## WHAT THE TASK ASKS:
Restate word for word the entries below, starting with the line with "depends_on self)) d" and continuing through the line with "snd <$> find_task self task_id.". Include both of those lines and no others.

.....

(** ** Python string builtins used by the registry *)

Fixpoint str_contains (c : ascii) (chars : string) : bool :=
  match chars with
  | "" => false
  | String.String d rest => if Ascii.eqb c d then true else str_contains c rest
  end.

(** [s.rstrip(chars)]: drop every trailing character that occurs in [chars]. *)
Fixpoint rstrip (chars s : string) : string :=
  match s with
  | "" => ""
  | String.String c s' =>
      match rstrip chars s' with
      | "" => if str_contains c chars then "" else String.String c ""
      | String.String _ _ as r => String.String c r
      end
  end.

(** [s.startswith(p)]. *)
Fixpoint startswith (s p : string) : bool :=
  match p, s with
  | "", _ => true
  | String.String _ _, "" => false
  | String.String a p', String.String b s' => if Ascii.eqb a b then startswith s' p' else false
  end.

(** [sep.join(items)]. *)
Fixpoint join (sep : string) (items : list string) : string :=
  match items with
  | [] => ""
  | [x] => x
  | x :: rest => x +:+ sep +:+ join sep rest
  end.

(** Truth value of an [Optional[str]]: [None] and the empty string are false. *)
Definition truthy (o : option string) : bool :=
  match o with
  | None => false
  | Some s => negb (String.eqb s "")
  end.

(** ** Parsed YAML documents, as [yaml.safe_load] returns them *)

Inductive yaml :=
| YNull
| YStr (s : string)
| YSeq (items : list yaml)
| YMap (entries : list (string * yaml)).

Definition dict := list (string * yaml).

(** [d.get(key)], [None] when the key is absent. *)
Fixpoint dict_get (key : string) (d : dict) : option yaml :=
  match d with
  | [] => None
  | (k, v) :: rest => if String.eqb k key then Some v else dict_get key rest
  end.

(** [d[key] = v]: overwrite in place, or append a new entry. *)
Fixpoint dict_set (key : string) (v : yaml) (d : dict) : dict :=
  match d with
  | [] => [(key, v)]
  | (k, w) :: rest =>
      if String.eqb k key then (k, v) :: rest else (k, w) :: dict_set key v rest
  end.

(** [d[key]], raising [KeyError]. *)
Definition dict_item (key : string) (d : dict) : Exn + yaml :=
  match dict_get key d with
  | Some v => inr v
  | None => inl (KeyError key)
  end.

(** The embedding is typed where Python is not: a field value of the wrong
    shape, which Python would store unchecked, is reported as [TypeError]. *)
Definition as_str (v : yaml) : Exn + string :=
  match v with
  | YStr s => inr s
  | _ => inl (TypeError "str")
  end.

Definition as_opt_str (v : option yaml) : Exn + option string :=
  match v with
  | None | Some YNull => inr None
  | Some (YStr s) => inr (Some s)
  | Some _ => inl (TypeError "Optional[str]")
  end.

Fixpoint as_strs (items : list yaml) : Exn + list string :=
  match items with
  | [] => inr []
  | YStr s :: rest =>
      match as_strs rest with
      | inr l => inr (s :: l)
      | inl e => inl e
      end
  | _ :: _ => inl (TypeError "list[str]")
  end.

Definition as_str_list (v : yaml) : Exn + list string :=
  match v with
  | YSeq items => as_strs items
  | _ => inl (TypeError "list[str]")
  end.

(** Sequencing of computations that may raise. *)
Definition bind_exn {A B : Type} (m : Exn + A) (k : A → Exn + B) : Exn + B :=
  match m with
  | inl e => inl e
  | inr a => k a
  end.

Notation "'let!' x ':=' m 'in' k" := (bind_exn m (λ x, k))
  (at level 10, x name, m at level 100, k at level 200).

(** ** class TaskStatus(str, Enum) *)

Inductive TaskStatus := PENDING | CLAIMED | IN_PROGRESS | REVIEW | MERGED.

Global Instance TaskStatus_eq_dec : EqDecision TaskStatus.
Proof. solve_decision. Defined.

Module Status.

(** [status.value] *)
Definition value (s : TaskStatus) : string :=
  match s with
  | PENDING => "pending"
  | CLAIMED => "claimed"
  | IN_PROGRESS => "in_progress"
  | REVIEW => "review"
  | MERGED => "merged"
  end.

(** [TaskStatus(v)], raising [ValueError] on an unknown value. *)
Definition of_value (v : string) : Exn + TaskStatus :=
  if String.eqb v "pending" then inr PENDING
  else if String.eqb v "claimed" then inr CLAIMED
  else if String.eqb v "in_progress" then inr IN_PROGRESS
  else if String.eqb v "review" then inr REVIEW
  else if String.eqb v "merged" then inr MERGED
  else inl (ValueError (v +:+ " is not a valid TaskStatus")).

(** Position along Pending, Claimed, InProgress, Review, Merged. *)
Definition rank (s : TaskStatus) : nat :=
  match s with
  | PENDING => 0
  | CLAIMED => 1
  | IN_PROGRESS => 2
  | REVIEW => 3
  | MERGED => 4
  end.

End Status.

(** ** class Task *)

Module Task.

Record t := mk {
  id : string;
  description : string;
  status : TaskStatus;
  claimed_by : option string;
  branch : option string;
  files : list string;
  depends_on : list string;
}.

Definition set_status (s : TaskStatus) (self : t) : t :=
  mk (id self) (description self) s (claimed_by self) (branch self)
     (files self) (depends_on self).

Definition set_claimed_by (a : option string) (self : t) : t :=
  mk (id self) (description self) (status self) a (branch self)
     (files self) (depends_on self).

Definition set_branch (b : option string) (self : t) : t :=
  mk (id self) (description self) (status self) (claimed_by self) b
     (files self) (depends_on self).

(** [Task.from_dict(data)] *)
Definition from_dict (data : dict) : Exn + t :=
  let! v_id := dict_item "id" data in
  let! id_ := as_str v_id in
  let! v_description := dict_item "description" data in
  let! description_ := as_str v_description in
  let! status_value := as_str (default (YStr "pending") (dict_get "status" data)) in
  let! status_ := Status.of_value status_value in
  let! claimed_by_ := as_opt_str (dict_get "claimed_by" data) in
  let! branch_ := as_opt_str (dict_get "branch" data) in
  let! files_ := as_str_list (default (YSeq []) (dict_get "files" data)) in
  let! depends_on_ := as_str_list (default (YSeq []) (dict_get "depends_on" data)) in
  inr (mk id_ description_ status_ claimed_by_ branch_ files_ depends_on_).

(** [task.to_dict()] *)
Definition to_dict (self : t) : dict :=
  let d := [("id", YStr (id self));
            ("description", YStr (description self));
            ("status", YStr (Status.value (status self)))] in
  let d := if truthy (claimed_by self)
           then dict_set "claimed_by" (YStr (default "" (claimed_by self))) d else d in
  let d := if truthy (branch self)
           then dict_set "branch" (YStr (default "" (branch self))) d else d in
  let d := match files self with
           | [] => d
           | _ :: _ => dict_set "files" (YSeq (YStr <$> files self)) d
           end in
  let d := match depends_on self with
           | [] => d
           | _ :: _ => dict_set "depends_on" (YSeq (YStr <$> depends_on self)) d
           end in
  d.

End Task.

Global Instance Task_eq_dec : EqDecision Task.t.
Proof. solve_decision. Defined.

(** ** class Registry *)

Module Registry.

Record t := mk {
  goal : string;
  tasks : list Task.t;
}.

(** [Registry.registry_path(repo_root)] *)
Definition registry_path (repo_root : string) : string :=
  repo_root +:+ "/gastown.yaml".

(** [[Task.from_dict(t) for t in items]]; every item has to be a mapping. *)
Fixpoint tasks_from_data (items : list yaml) : Exn + list Task.t :=
  match items with
  | [] => inr []
  | YMap d :: rest =>
      let! task := Task.from_dict d in
      let! others := tasks_from_data rest in
      inr (task :: others)
  | _ :: _ => inl (TypeError "dict")
  end.

(** [Registry.load(repo_root)]. [file] is the parsed content of
    gastown.yaml, [None] when the file does not exist. *)
Definition load (repo_root : string) (file : option yaml) : Exn + t :=
  match file with
  | None =>
      inl (FileNotFoundError
             ("No gastown.yaml found at " +:+ registry_path repo_root +:+ ". " +:+
              "Create one to define tasks for this project."))
  | Some (YMap data) =>
      let! goal_ := as_str (default (YStr "") (dict_get "goal" data)) in
      let! tasks_ :=
        match default (YSeq []) (dict_get "tasks" data) with
        | YSeq items => tasks_from_data items
        | _ => inl (TypeError "list")
        end in
      inr (mk goal_ tasks_)
  | Some _ => inl (AttributeError "get")
  end.

(** [registry.save(repo_root)]: the document written to gastown.yaml. *)
Definition save (self : t) : yaml :=
  YMap [("goal", YStr (goal self));
        ("tasks", YSeq ((λ task, YMap (Task.to_dict task)) <$> tasks self))].

(** The first task with the given id, with its position in [tasks]. *)
Definition find_task (self : t) (task_id : string) : option (nat * Task.t) :=
  list_find (λ task, Task.id task = task_id) (tasks self).

(** [registry.get_task(task_id)] *)
Definition get_task (self : t) (task_id : string) : option Task.t :=
  snd <$> find_task self task_id.

(** Attribute assignments on the task object at position [i]. *)
Definition update_task (i : nat) (f : Task.t → Task.t) (self : t) : t :=
  mk (goal self) (alter f i (tasks self)).

Definition get_pending_tasks (self : t) : list Task.t :=
  filter (λ task, Task.status task = PENDING) (tasks self).

Definition get_tasks_by_agent (self : t) (agent_name : string) : list Task.t :=
  filter (λ task, Task.claimed_by task = Some agent_name) (tasks self).

Definition get_tasks_in_review (self : t) : list Task.t :=
  filter (λ task, Task.status task = REVIEW) (tasks self).

(** [registry.check_dependencies(task)] *)
Definition check_dependencies (self : t) (task : Task.t) : list string :=
  foldl
    (λ unmet dep_id,
       match get_task self dep_id with
       | None => unmet ++ [dep_id +:+ " (not found)"]
       | Some dep =>
           if decide (Task.status dep ≠ MERGED)
           then unmet ++ [dep_id +:+ " (status: " +:+ Status.value (Task.status dep) +:+ ")"]
           else unmet
       end)
    [] (Task.depends_on task).

(** [Registry._paths_overlap(path1, path2)] *)
Definition _paths_overlap (path1 path2 : string) : bool :=
  let p1 := rstrip "/" path1 in
  let p2 := rstrip "/" path2 in
  startswith p1 p2 || startswith p2 p1 || String.eqb p1 p2.

Definition active_statuses : list TaskStatus := [CLAIMED; IN_PROGRESS; REVIEW].

(** [registry.check_file_conflicts(task)] *)
Definition check_file_conflicts (self : t) (task : Task.t) : list (string * Task.t) :=
  foldl
    (λ conflicts other,
       if decide (Task.id other = Task.id task) then conflicts
       else if decide (Task.status other ∉ active_statuses) then conflicts
       else
         foldl
           (λ conflicts task_file,
              foldl
                (λ conflicts other_file,
                   if _paths_overlap task_file other_file
                   then conflicts ++ [(task_file, other)]
                   else conflicts)
                conflicts (Task.files other))
           conflicts (Task.files task))
    [] (tasks self).

End Registry.

(** ** gitops: the version-control and code-hosting collaborator

    [gitops.py] wraps the [git] and [gh] binaries.  The workflow only sees
    its wrappers, each of which returns a value or raises [GitError] with a
    message; [get_default_branch], [branch_exists] and [has_remote] catch the
    error themselves and always return.  The collaborator is a record of the
    wrappers' outcomes, as functions of the arguments they are called with. *)

Module Gitops.

Record PRInfo := mkPR {
  number : Z;
  title : string;
  branch : string;
  author : string;
  url : string;
}.

(** A returned value, or the message of the [GitError] raised. *)
Definition outcome (A : Type) : Type := string + A.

.....

## WRITTEN SOLUTION:
           | _ :: _ => dict_set "depends_on" (YSeq (YStr <$> depends_on self)) d
           end in
  d.

End Task.

Global Instance Task_eq_dec : EqDecision Task.t.
Proof. solve_decision. Defined.

(** ** class Registry *)

Module Registry.

Record t := mk {
  goal : string;
  tasks : list Task.t;
}.

(** [Registry.registry_path(repo_root)] *)
Definition registry_path (repo_root : string) : string :=
  repo_root +:+ "/gastown.yaml".

(** [[Task.from_dict(t) for t in items]]; every item has to be a mapping. *)
Fixpoint tasks_from_data (items : list yaml) : Exn + list Task.t :=
  match items with
  | [] => inr []
  | YMap d :: rest =>
      let! task := Task.from_dict d in
      let! others := tasks_from_data rest in
      inr (task :: others)
  | _ :: _ => inl (TypeError "dict")
  end.

(** [Registry.load(repo_root)]. [file] is the parsed content of
    gastown.yaml, [None] when the file does not exist. *)
Definition load (repo_root : string) (file : option yaml) : Exn + t :=
  match file with
  | None =>
      inl (FileNotFoundError
             ("No gastown.yaml found at " +:+ registry_path repo_root +:+ ". " +:+
              "Create one to define tasks for this project."))
  | Some (YMap data) =>
      let! goal_ := as_str (default (YStr "") (dict_get "goal" data)) in
      let! tasks_ :=
        match default (YSeq []) (dict_get "tasks" data) with
        | YSeq items => tasks_from_data items
        | _ => inl (TypeError "list")
        end in
      inr (mk goal_ tasks_)
  | Some _ => inl (AttributeError "get")
  end.

(** [registry.save(repo_root)]: the document written to gastown.yaml. *)
Definition save (self : t) : yaml :=
  YMap [("goal", YStr (goal self));
        ("tasks", YSeq ((λ task, YMap (Task.to_dict task)) <$> tasks self))].

(** The first task with the given id, with its position in [tasks]. *)
Definition find_task (self : t) (task_id : string) : option (nat * Task.t) :=
  list_find (λ task, Task.id task = task_id) (tasks self).

(** [registry.get_task(task_id)] *)
Definition get_task (self : t) (task_id : string) : option Task.t :=
  snd <$> find_task self task_id.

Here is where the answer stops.